### Your assignment
Look for the line that has "Tp0Conn: the connection" in the material below; please repeat it and every line after it, exactly, up to and including the line that has "the names of its", and nothing else.

(Records for this task begins)

(* ===== verification/Prelude.v ===== *)
(** * Verification of the ISODE protocol stack

    ISODE is an implementation of the upper layers of OSI in C. This
    development verifies the layers the rest of the stack is built on:
    libpsap, which turns the values of a protocol into presentation elements
    (the nodes of a tree of ASN.1 values), writes the elements to a
    presentation stream in the Basic Encoding Rules and reads them back; the
    transport layer of libtsap over TCP (RFC 1006), which cuts user data into
    TPDUs, queues what the network does not take and puts the data of the
    peer together; the session layer of libssap, the codec of its protocol
    data units and the protocol machine of a session, from the connection
    that two users agree on to its end; the helpers of h/conv.h, through
    which every length and every octet of the stack passes; and, of the
    directory, the balanced trees and the names of dsap and the access control
    and the search filters of the directory agent quipu.

    ** The program and the files that model it

    The files are listed from the bottom of the library to its top; each one
    states at its head the source files it translates.

    - Prelude: C values and their failures, octets, machine integers, reads
      and writes inside arrays, and the tactics the other files share.
    - Text: what the program uses of sprintf, sscanf and isdigit.
    - Conv, Convert (h/conv.h): the range-checked conversions and the
      size-checked wrappers of the C library. Conv holds those the codec
      calls, at their width; Convert the others, over the types that POSIX
      leaves open.
    - PElement (psap.h, pe_*.c, seq_*.c, set_*.c, prim2set.c): the tree, its
      invariant [pe_ok], its value [pe_value], and the operations on it.
    - PStream (ps_io.c, ps_prime.c, ps_flush.c): a stream is a vector of
      function pointers, the class [PSOps]; the classes [PSReader] and
      [PSWriter] state what the codec relies on. StrPs (str2ps.c) and Qbuf
      (qbuf2ps.c) are instances.
    - Pe2Ps (ps_get_abs.c, pe2ps.c) and Ps2Pe (ps2pe.c): the BER encoder and
      decoder, over any stream of these classes. Fast (pe2qb_f.c, pe2ssdu.c,
      ssdu2pe.c): the encoder into one block and the session data unit.
    - Prims, Bits, Oid, Time: INTEGER, BOOLEAN, OCTET STRING, BIT STRING,
      OBJECT IDENTIFIER, UTCTime and GeneralizedTime between C values,
      elements and text. Qbuf: the queue of buffers in which the session
      layer hands data up, its conversions and its stream.
    - Tpkt, Tpkt2fd (fd2tpkt.c, tpkt.h): the reader and the writer of TPDUs.
      A network is a pair of functions given to them, the classes [TsIn] and
      [TsOut]; [TsReader] and [TsWriter] state what the codec relies on.
      StrTpkt (str2tpkt.c, implode.c, explode.c), Tcp (ts2tcp.c) and Tp0 are
      instances: a block of hexadecimal digits, a TCP connection that
      delivers its octets in pieces of any size, and the writer below.
    - Tp0 (tp0ts.c): the data phase of transport class 0. Its state is
      [tsapblk]: the queue of writes, the TSDU being received, and the two
      directions of the connection. Transfer: what the peer reads of it.
      Tp0Conn: the connection phase, and that two users that connect agree.
      Tp0Reply: what the initiator makes of any answer.
    - Spkt (spkt.h): the structure of an SPDU, whose union is a function from
      the names of its fields, the codes and tables of the session protocol,
      and the octets of a list of parameters. Spkt2tsdu: the writer, which
      fills a block it has sized beforehand. Tsdu2spkt: the reader, which
      pulls octets off a queue of buffers (both tsdu2spkt.c). Spdu: what was
      written, read back.
    - Ssap (ssaprovider.c, ssapwrite.c, ssaplose.c): the session block, the
      monad [sess] of its operations over a session (the block, whether it
      was freed, the indication, the transport service), and the writer and
      the reader of TSDUs. Sreq (ssaptoken.c, ssapminor1.c, ... ): the
      requests and the responses. Sread (ssaprovider.c): the loop of a read,
      its filters and what is made of each SPDU, with [TDATAser] and
      [TDISCser], which the transport service calls. Swrite, Ssdu: an SPDU or
      an SSDU from one session to the other. Session: all requests together.
    - Message, Peers: what two sessions say to each other. Message has the
      SPDUs of the data phase as messages and an abstract specification of
      the requests ([asks]) and of the reads ([hears]); Peers joins two
      sessions by their transport connections ([pair_run]) and proves that
      they implement the exchange of these messages ([run]).
    - StrSpkt (str2spkt.c): the SPDU that a listener hands on as a string.
      Sconn (ssapinitiate.c, ssaprespond.c): the connection phase, what a user
      proposes, what the other answers and what each then keeps ([terms]).
      SconnAgree, SconnMeet: the CN and the AC SPDU as the other end takes
      them, and the sessions they leave, of which Peers speaks. SconnRefuse:
      the RF SPDU.
    - Avl (turbo_avl.c): balanced trees, over a comparison of the caller. Dn
      (dn_cmp.c, dn_seq.c, attrv.c): distinguished names, over the comparisons
      of the attribute syntaxes.
    - Acl (acl_info.c, checkacl.c): entry, attribute and search ACLs. The
      directory that a search reads is the class [Directory]; the results
      counted so far, [sacls], are in a tree of Avl. Sacl: the counts.
    - Substr, Filter (ds_search.c): the search for substrings, and filters:
      [check_filter_presrch] prepares one, [check_filter] tests an entry. The
      functions of the syntaxes are the class [Syntaxes]. Search:
      [filterentry], which an entry passes if the filter and the ACLs let it.

    ** How C is modelled

    A C function is a function to [cres]: [Val] of its result and of the
    objects it changes, or [UB] where the C standard gives the execution no
    meaning or the code calls [abort]. An [int] is an integer with its bounds
    written where the code can leave them ([i32], [u32], ... wrap). A pointer
    into an array is an offset, a read or write outside the array is [UB], and
    a null pointer is [None]. The library may be undefined as well: [sscanf] on
    octets that are no string, [atoi] on a number that is no [int], a list of
    arguments ([va_list]) that is used after another function took from it.
    An element given to a function that changes it is returned with its new
    fields; the source keeps its elements in trees
    that share no node, so that no alias is lost. The allocator is the class
    [Allocator] of Conv: a request may be granted or not. A theorem either
    covers the refusal ([out_of_memory]) or names the hypothesis
    ([memory_ok], [pool_ok]) that excludes it. Static buffers and globals
    are arguments and results.

    Recursion is structural on the tree, on a list of octets or on a list of
    segments, except in the decoder, whose two functions take [fuel]. Each of
    their calls reads an octet, so that the length of the input and one more
    suffices ([ps2pe_total] proves that no input then ends in lack of fuel),
    and in TWrite and TRead: each packet written takes an octet or a vector,
    and each packet read has octets, so that their number and one more
    suffices ([TWrite_TRead]). Each round of the reader of SPDUs takes a
    parameter of two octets or more off the length that is its fuel. A read
    of a session goes round once for each packet there is, two for each TSDU
    that waits, and once more ([unread]).
    The search for a substring may go back once for each character of the
    value, and takes their product ([substr_decides] proves it enough).
    The loops over the bits or the groups of a machine integer run for as
    many steps as its width allows; the lemmas prove that the guard of the
    source ends them before.

    ** What the theorems show

    - The codec. [ps_get_abs_exact]: the lengths computed beforehand are those
      of the octets written. [pe2ps_appends_ber], [pe2ps_string],
      [pe2ssdu_ssdu2pe]: both encoders write the reference encoding [ber] of
      the element's value, definite or not. [ps2pe_decides_grammar]: the
      decoder accepts the encodings of the grammar [enc] and no others, on
      any reader. [ps2pe_pe2ps]: what was written is read back.
      [ps2pe_total]: no input makes the decoder diverge or lack fuel.
      [qbuf2pe_decides]: the same for a queue, however it is cut.
    - Elements. [pe_cmp_decides], [pe_cpy_copies], [pe_pullup_concat]: equality,
      copies and the gathering of segments. [seq_add_insert],
      [seq_del_remove], [set_refines_map]: sequences and
      sets as abstract finite maps.
    - Values. The round trips and the functional behaviour of each type:
      [prim2num_num2prim], [num2prim_prim2num], [prim2flag_flag2prim],
      [prim2str_gathers], [bit_ops_map], [bitstr_roundtrip],
      [prim2oid_obj2prim],
      [prim2oid_decodes], [oid_cmp_total_order], [str2oid_sprintoid] (for
      elements that fit an int),
      [prim2time_time2prim] (of text, and of constructed elements),
      [ut2tm_gtime], [qb2prim_prim2qb].
    - Transport. [fd2tpkt_decides]: the reader of TPDUs accepts one well-formed
      TPDU and nothing else, on any network. [tpkt2fd_fd2tpkt],
      [tpkt2str_str2tpkt]: what is written, or saved as text, is read back.
      [tp0_queue_order]: however writes and drains follow one another, the
      octets sent and queued are the packets written, in order.
      [tp0_drains]: the queue empties. [TWrite_TRead]: a TSDU arrives as it
      was given, from one user to the other. [connection_agrees]: two users
      that connect have the same size, references and options.
      [TRetry_reply]: what the initiator makes of any answer, and the answers
      on which the code is undefined.
    - Two sessions. [peers_refine]: whatever two users do with tokens, minor
      synchronization points and SSDUs, in any order, their sessions do what
      the exchange of messages says. [peers_agree]: no token has two owners, none is lost, and
      serial numbers agree. [peers_deliver]: SSDUs arrive as they were given.
    - Connecting. [session_connects]: two users that connect get the same
      functional units and serial numbers, each token has one owner, and the
      sessions are ones that [peers_refine] speaks of. [session_refuses]: a
      refusal reaches the user that asked. [spkt2str_str2spkt]: an SPDU
      handed on as a string is the same SPDU.
    - One session. [session_typed]: any requests and reads keep the session
      well formed and its terms. [SWriteRequestAux_sb2spkt],
      [ssdu_transfer]: an SPDU, or an SSDU in segments of the agreed size, is
      sent and found by the peer.
    - The codec of SPDUs. [spkt2tsdu_encodes]: an SPDU is written as the reference
      encoding of its parameters. [tsdu2spkt_reads]: any list of parameters
      the tables allow is read, however the queue is cut.
      [tsdu2spkt_spkt2tsdu]: every field that is written is read back.
    - conv.h. [conversions_exact]: on every platform a conversion returns the
      value given or fails, and fails only where the value does not fit.
      Beside it the words of flags and the intervals of time.
    - The directory. [avl_refines], [avl_find_bound], [avl_traversals]: a tree
      is the sorted list of its data, a search is logarithmic in it, the walks
      visit it in order. [base_sacl_decides], [check_acl_decides]: which ACL
      decides, and what it allows. [search_limits]: no search returns more
      entries than the most specific ACL for the type of its filter allows. [filter_kleene]: a filter is
      evaluated in three-valued logic. [filter_blind]: what a user may not
      compare has no influence on what the user finds. [substr_decides]:
      which values, telephone numbers apart, a substring item matches, and on
      which the code reads too far.

    Beside them each file proves, as lemmas, the inputs at which the code
    does not do what it means to (reads past the end, lost bits, aborts).

    ** What is not modelled

    Freeing and closing only release memory and are not modelled, but a
    second release is a result [UB] where the code has one. REAL is left out:
    it needs the arithmetic of double. Of the transport layer, management
    reports, logs, signals and the networks other than TCP are left out; the
    answers of the network and of the functions of the user are part of the
    state. The services above (psap2, acsap,
    rosap, rtsap), the other applications (FTAM, VT, SNMP) and the ASN.1
    compilers are not modelled: they drive descriptors and processes, or are
    generated, or generate. Of psap the vectors of buffers, the in-line
    decoders and the presentation lists are left out, of compat the address
    conversions. Of the directory the attribute syntaxes, which are functions
    of the tables of the program, and the database, the indices, the aliases,
    the referrals and the scheduling of operations of quipu are left out; a
    directory is read, not changed. The functions of the user
    that a session calls are events of [TDATAser]; they may not use the
    session. *)

From Stdlib Require Export ZArith List Lia Bool.
Export ListNotations.
Open Scope Z_scope.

(Records for this task ends)

### Result
      Tp0Conn: the connection phase, and that two users that connect agree.
      Tp0Reply: what the initiator makes of any answer.
    - Spkt (spkt.h): the structure of an SPDU, whose union is a function from
      the names of its fields, the codes and tables of the session protocol,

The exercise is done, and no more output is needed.